### [What the task requires]
One figure is the whole answer: the number of lines below that contain the word "three".

Stored items
(** * Library management service: borrow/return ledger, credential store,
      validation façade and HTTP adapter.

    A shallow embedding of
      - internal/database/db.go            (schema: tables and constraints),
      - internal/repository  (UserRepository, BookRepository),
      - internal/service     (LibraryService),
      - internal/server      (RESTServer),
    followed by the properties proved about them.

    The relational store is a record of three finite maps keyed by primary
    key.  Every call on the connection pool is one statement: it is recorded
    in a trace, may be failed by the environment (a fault schedule), and
    otherwise runs against the tables under the constraints the schema
    declares.  State changes made before an error are kept, as in the code,
    which wraps none of its statement sequences in a transaction. *)

From Stdlib Require Import ZArith Ascii String.
From stdpp Require Import gmap strings list fin_maps sorting pretty infinite.

Local Open Scope string_scope.
Local Open Scope list_scope.
Local Open Scope Z_scope.

(** ** Results and errors *)

(** A Go call returning [(value, error)]: exactly one of the two is used. *)
Inductive res (E A : Type) : Type :=
  | Ok (a : A)
  | Err (e : E).
Arguments Ok {E A} a.
Arguments Err {E A} e.

Definition is_ok {E A} (r : res E A) : bool :=
  match r with Ok _ => true | Err _ => false end.

(** Errors raised below the repositories: the driver's [pgx.ErrNoRows]
    sentinel, any other driver or server error (with its text), and an error
    of the hashing library. *)
Inductive cause : Type :=
  | ErrNoRows
  | PgError (msg : string)
  | BcryptError (msg : string).

(** [fmt.Errorf(msg)] is [Errorf msg None]; [fmt.Errorf(msg ++ ": %w", err)]
    is [Errorf msg (Some err)]. *)
Inductive error : Type :=
  | Errorf (msg : string) (wrapped : option cause).

Definition cause_text (c : cause) : string :=
  match c with
  | ErrNoRows => "no rows in result set"
  | PgError msg => msg
  | BcryptError msg => msg
  end.

(** [err.Error()], which is also what the verb [%v] prints. *)
Definition Error (e : error) : string :=
  match e with
  | Errorf msg None => msg
  | Errorf msg (Some c) => msg +:+ ": " +:+ cause_text c
  end.

(** [errors.Is(err, pgx.ErrNoRows)] on an error coming from the driver. *)
Definition is_ErrNoRows (c : cause) : bool :=
  match c with ErrNoRows => true | _ => false end.

(** The gRPC status codes the service uses, and a status error. *)
Inductive Code : Type := InvalidArgument | Unauthenticated | NotFound | Internal.

Record Status : Type := mkStatus { st_code : Code; st_message : string }.

#[global] Instance Code_eq_dec : EqDecision Code.
Proof. solve_decision. Defined.

(** ** Time *)

(** Instants are seconds on one time line (UTC). *)
Definition Time : Type := Z.

(** [t.AddDate(0, 0, days)] for an instant in UTC. *)
Definition AddDate_days (days : Z) (t : Time) : Time := t + days * 86400.

(** ** Protocol messages (proto/library/v1) *)

Module pb.

Record User : Type := mkUser { Id : string; Name : string; Email : string }.

Record Book : Type := mkBook {
  BookId : string; Title : string; Author : string; Isbn : string;
  Available : bool }.

Record RegisterUserRequest : Type := mkRegisterUserRequest {
  reg_Name : string; reg_Email : string; reg_Password : string }.
Record RegisterUserResponse : Type := mkRegisterUserResponse { reg_User : User }.

Record LoginUserRequest : Type := mkLoginUserRequest {
  login_Email : string; login_Password : string }.
Record LoginUserResponse : Type := mkLoginUserResponse {
  login_User : User; login_Token : string }.

(** [Book] is a pointer in the request and may be nil. *)
Record CreateBookRequest : Type := mkCreateBookRequest { create_Book : option Book }.
Record CreateBookResponse : Type := mkCreateBookResponse { created_Book : Book }.

Record GetBookRequest : Type := mkGetBookRequest { get_Id : string }.
Record GetBookResponse : Type := mkGetBookResponse { got_Book : Book }.

Record ListBooksRequest : Type := mkListBooksRequest {
  PageSize : Z; PageToken : string }.
Record ListBooksResponse : Type := mkListBooksResponse {
  Books : list Book; NextPageToken : string }.

Record BorrowBookRequest : Type := mkBorrowBookRequest {
  borrow_UserId : string; borrow_BookId : string }.
(** [DueDate] is the instant; on the wire it is printed in RFC 3339. *)
Record BorrowBookResponse : Type := mkBorrowBookResponse {
  BorrowId : string; DueDate : Time }.

Record ReturnBookRequest : Type := mkReturnBookRequest { return_BorrowId : string }.
Record ReturnBookResponse : Type := mkReturnBookResponse { Success : bool }.

Record CheckBookAvailabilityRequest : Type := mkCheckBookAvailabilityRequest {
  check_BookId : string }.
Record CheckBookAvailabilityResponse : Type := mkCheckBookAvailabilityResponse {
  check_Available : bool; check_Status : string }.

End pb.

(** ** The schema (db.go, SetupSchema) *)

Record UserRow : Type := mkUserRow {
  u_name : string; u_email : string; u_password_hash : string }.

Record BookRow : Type := mkBookRow {
  b_title : string; b_author : string; b_isbn : string; b_available : bool }.

Record BorrowRow : Type := mkBorrowRow {
  br_user_id : string; br_book_id : string;
  br_borrow_date : Time; br_due_date : Time;
  br_return_date : option Time }.

(** The three tables, each keyed by its [id] column.  The columns
    [created_at] and [updated_at] are written once by their defaults and
    never read or updated by the program; they are left out. *)
Record DB : Type := mkDB {
  users : gmap string UserRow;
  books : gmap string BookRow;
  borrows : gmap string BorrowRow }.

Definition empty_db : DB := mkDB ∅ ∅ ∅.

(** Number of characters of a UTF-8 string: the bytes that are not
    continuation bytes.  This is the length [VARCHAR(n)] limits. *)
Definition is_continuation (c : ascii) : bool :=
  let n := N_of_ascii c in (128 <=? n)%N && (n <? 192)%N.

Fixpoint char_length (s : string) : nat :=
  match s with
  | EmptyString => 0%nat
  | String c s' => if is_continuation c then char_length s' else S (char_length s')
  end.

Definition fits (n : nat) (s : string) : bool := (char_length s <=? n)%nat.

(** Texts of the server errors the constraints raise (the names PostgreSQL
    gives these conditions). *)
Definition string_data_right_truncation : string := "string_data_right_truncation".
Definition unique_violation : string := "unique_violation".
Definition foreign_key_violation : string := "foreign_key_violation".

(** Rows of a table that satisfy a decidable condition, in key order. *)
Definition select_where {V} (P : V → bool) (t : gmap string V) : list (string * V) :=
  map_to_list (filter (λ kv, P kv.2 = true) t).

Definition exists_where {V} (P : V → bool) (t : gmap string V) : bool :=
  bool_decide (filter (λ kv : string * V, P kv.2 = true) t ≠ ∅).

(** [gen_random_uuid()]: an identifier not yet used as a key of the table. *)
Definition gen_random_uuid {V} (t : gmap string V) : string := fresh (dom t).

Definition set_available (a : bool) (b : BookRow) : BookRow :=
  mkBookRow (b_title b) (b_author b) (b_isbn b) a.

Definition set_return_date (t : Time) (r : BorrowRow) : BorrowRow :=
  mkBorrowRow (br_user_id r) (br_book_id r) (br_borrow_date r) (br_due_date r) (Some t).

(** ** The statements the program issues *)

Inductive Stmt : Type :=
  | InsertUser (name email password_hash : string)
  | SelectUserByEmail (email : string)
  | SelectUserById (id : string)
  | InsertBook (title author isbn : string) (available : bool)
  | SelectBookById (id : string)
  | SelectBooksPage (limit offset : Z)
  | SelectAvailable (book_id : string)
  | UpdateAvailable (book_id : string) (available : bool)
  | InsertBorrow (user_id book_id : string) (due_date : Time)
  | SelectBorrowBook (borrow_id : string)
  | UpdateReturnDate (borrow_id : string).

(** ** The world a request runs in *)

(** [faults]: what the environment does to the next statements, in order;
    [Some msg] fails the statement with a driver error [msg] before it
    touches the tables, [None] (and an exhausted schedule) lets it run.
    [entropy] seeds the salt of the next password hash.  [stmts] is the
    trace of statements sent to the pool, oldest first, and [stdout] what
    the process printed. *)
Record World : Type := mkWorld {
  db : DB;
  clock : Time;
  faults : list (option string);
  entropy : nat;
  stmts : list Stmt;
  stdout : list string }.

Definition with_db (d : DB) (w : World) : World :=
  mkWorld d (clock w) (faults w) (entropy w) (stmts w) (stdout w).

Definition with_clock (t : Time) (w : World) : World :=
  mkWorld (db w) t (faults w) (entropy w) (stmts w) (stdout w).

Definition with_faults (f : list (option string)) (w : World) : World :=
  mkWorld (db w) (clock w) f (entropy w) (stmts w) (stdout w).

Definition next_entropy (w : World) : World :=
  mkWorld (db w) (clock w) (faults w) (S (entropy w)) (stmts w) (stdout w).

Definition sent (s : Stmt) (w : World) : World :=
  mkWorld (db w) (clock w) (faults w) (entropy w) (stmts w ++ [s]) (stdout w).

Definition Printf (line : string) (w : World) : World :=
  mkWorld (db w) (clock w) (faults w) (entropy w) (stmts w) (stdout w ++ [line]).
(** * The cleaning and analysis engine of [enhanced_html_pipeline.py]

    A shallow embedding of [EnhancedHTMLPipeline.clean_data] and
    [EnhancedHTMLPipeline.analyze_data], together with the pandas and numpy
    operations they call, and the properties of the cleaning policy.

    Modelling conventions.
    - A finite float or integer cell is an exact rational ([Q]); results of
      arithmetic are kept in lowest terms with [Qred].  The statistics are
      computed exactly.  The rounding of doubles ([Py.round_double]) is
      modelled where a text is produced from a ratio ([Py.format_pct1]),
      and in [Double], which writes the threshold test and the outlier
      capper with every operation rounded; the properties that depend on
      the exact value of a ratio or of a fence are stated where the two
      are proved to agree.
    - The frames hold finite numbers; the imputation of a column that holds
      infinities is modelled apart, in [Extended].
    - A missing cell (NaN / None) is [None].
    - A column carries its storage type by construction: numeric columns
      ([int64], [float64], and [float32] standing for the other numeric
      widths), boolean columns, and object columns holding Python values.
    - Column labels are strings of bytes.  [normalize_name] is the
      normalisation of a label of ASCII characters; [clean_data_with] takes
      the normalisation as a parameter, so that what is proved of it holds
      of the normalisation Python computes on labels of any script.
    - [df[col].fillna(v, inplace=True)] writes through to the frame, as it
      does in the pandas versions the program was written for. *)

From Stdlib Require Import List String Ascii Bool Arith ZArith QArith Qround.
From Stdlib Require Import Qpower Qabs Lia Lqa Permutation DecimalString.
Import ListNotations.

Local Close Scope Q_scope.
Local Open Scope string_scope.
Local Open Scope list_scope.
Local Open Scope nat_scope.

(** String concatenation, Python's [+] on [str]. *)
Infix "+++" := String.append (at level 60, right associativity).

(* ================================================================== *)
(** ** Python primitives *)

Module Py.

(** [str(n)] for a non-negative integer. *)
Definition str_nat (n : nat) : string :=
  NilEmpty.string_of_uint (Nat.to_uint n).

Definition str_Z (z : Z) : string :=
  match z with
  | Zneg p => "-" +++ str_nat (Pos.to_nat p)
  | _ => str_nat (Z.to_nat z)
  end.

(** [repr((r, c))], the rendering of a frame's [shape]. *)
Definition repr_shape (sh : nat * nat) : string :=
  "(" +++ str_nat (fst sh) +++ ", " +++ str_nat (snd sh) +++ ")".

(** Round-half-to-even of a rational, the rounding of [round] and of the
    float formatting codes. *)
Definition round_half_even (q : Q) : Z :=
  let f := Qfloor q in
  let r := (q - inject_Z f)%Q in
  match Qcompare r (1 # 2)%Q with
  | Lt => f
  | Gt => (f + 1)%Z
  | Eq => if Z.even f then f else (f + 1)%Z
  end.

(** [round(x, d)]. *)
Definition round_to (d : nat) (q : Q) : Q :=
  let p := inject_Z (10 ^ Z.of_nat d) in
  Qred (inject_Z (round_half_even (q * p)) / p)%Q.

(** [2.0 ** e] *)
Definition pow2 (e : Z) : Q := Qpower 2 e.

(** The double nearest to a rational, ties going to the even significand.
    The exponent is taken unbounded: no overflow, no subnormal numbers. *)
Definition round_double (q : Q) : Q :=
  if Qeq_bool q 0 then 0%Q
  else
    let a := Qabs q in
    let e0 := (Z.log2 (Z.abs (Qnum q)) - Z.log2 (Zpos (Qden q)) - 53)%Z in
    let e := if Qle_bool (pow2 53) (a / pow2 e0) then (e0 + 1)%Z else e0 in
    let m := round_half_even (a / pow2 e) in
    Qred ((if Qle_bool 0 q then 1 else -1) * inject_Z m * pow2 e)%Q.

(** [f"{x:.1%}"] for a non-negative ratio [x], which the program holds as
    the double nearest to it: the double [x * 100] is written with one
    decimal digit, rounded half to even on its exact value. *)
Definition format_pct1 (x : Q) : string :=
  let p := round_double (round_double x * 100)%Q in
  let tenths := round_half_even (p * 10)%Q in
  str_Z (tenths / 10)%Z +++ "." +++ str_Z (tenths mod 10)%Z +++ "%".

(** Characters. *)
Definition is_space (c : ascii) : bool :=
  let n := nat_of_ascii c in
  ((9 <=? n) && (n <=? 13)) || ((28 <=? n) && (n <=? 32)).

Definition is_upper (c : ascii) : bool :=
  let n := nat_of_ascii c in (65 <=? n) && (n <=? 90).

Definition is_lower (c : ascii) : bool :=
  let n := nat_of_ascii c in (97 <=? n) && (n <=? 122).

Definition is_digit (c : ascii) : bool :=
  let n := nat_of_ascii c in (48 <=? n) && (n <=? 57).

Definition lower_char (c : ascii) : ascii :=
  if is_upper c then ascii_of_nat (nat_of_ascii c + 32) else c.

Fixpoint lstrip (s : string) : string :=
  match s with
  | String c s' => if is_space c then lstrip s' else s
  | EmptyString => EmptyString
  end.

Fixpoint rstrip (s : string) : string :=
  match s with
  | String c s' =>
      match rstrip s' with
      | EmptyString => if is_space c then EmptyString else String c EmptyString
      | t => String c t
      end
  | EmptyString => EmptyString
  end.

(** [s.strip()] *)
Definition strip (s : string) : string := rstrip (lstrip s).

Fixpoint map_str (f : ascii -> ascii) (s : string) : string :=
  match s with
  | String c s' => String (f c) (map_str f s')
  | EmptyString => EmptyString
  end.

Fixpoint filter_str (p : ascii -> bool) (s : string) : string :=
  match s with
  | String c s' => if p c then String c (filter_str p s') else filter_str p s'
  | EmptyString => EmptyString
  end.

(** [s.lower()] *)
Definition lower (s : string) : string := map_str lower_char s.

(** [s.replace(a, b)] for single characters. *)
Definition replace (a b : ascii) (s : string) : string :=
  map_str (fun c => if Ascii.eqb c a then b else c) s.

### [Finished exercise]
2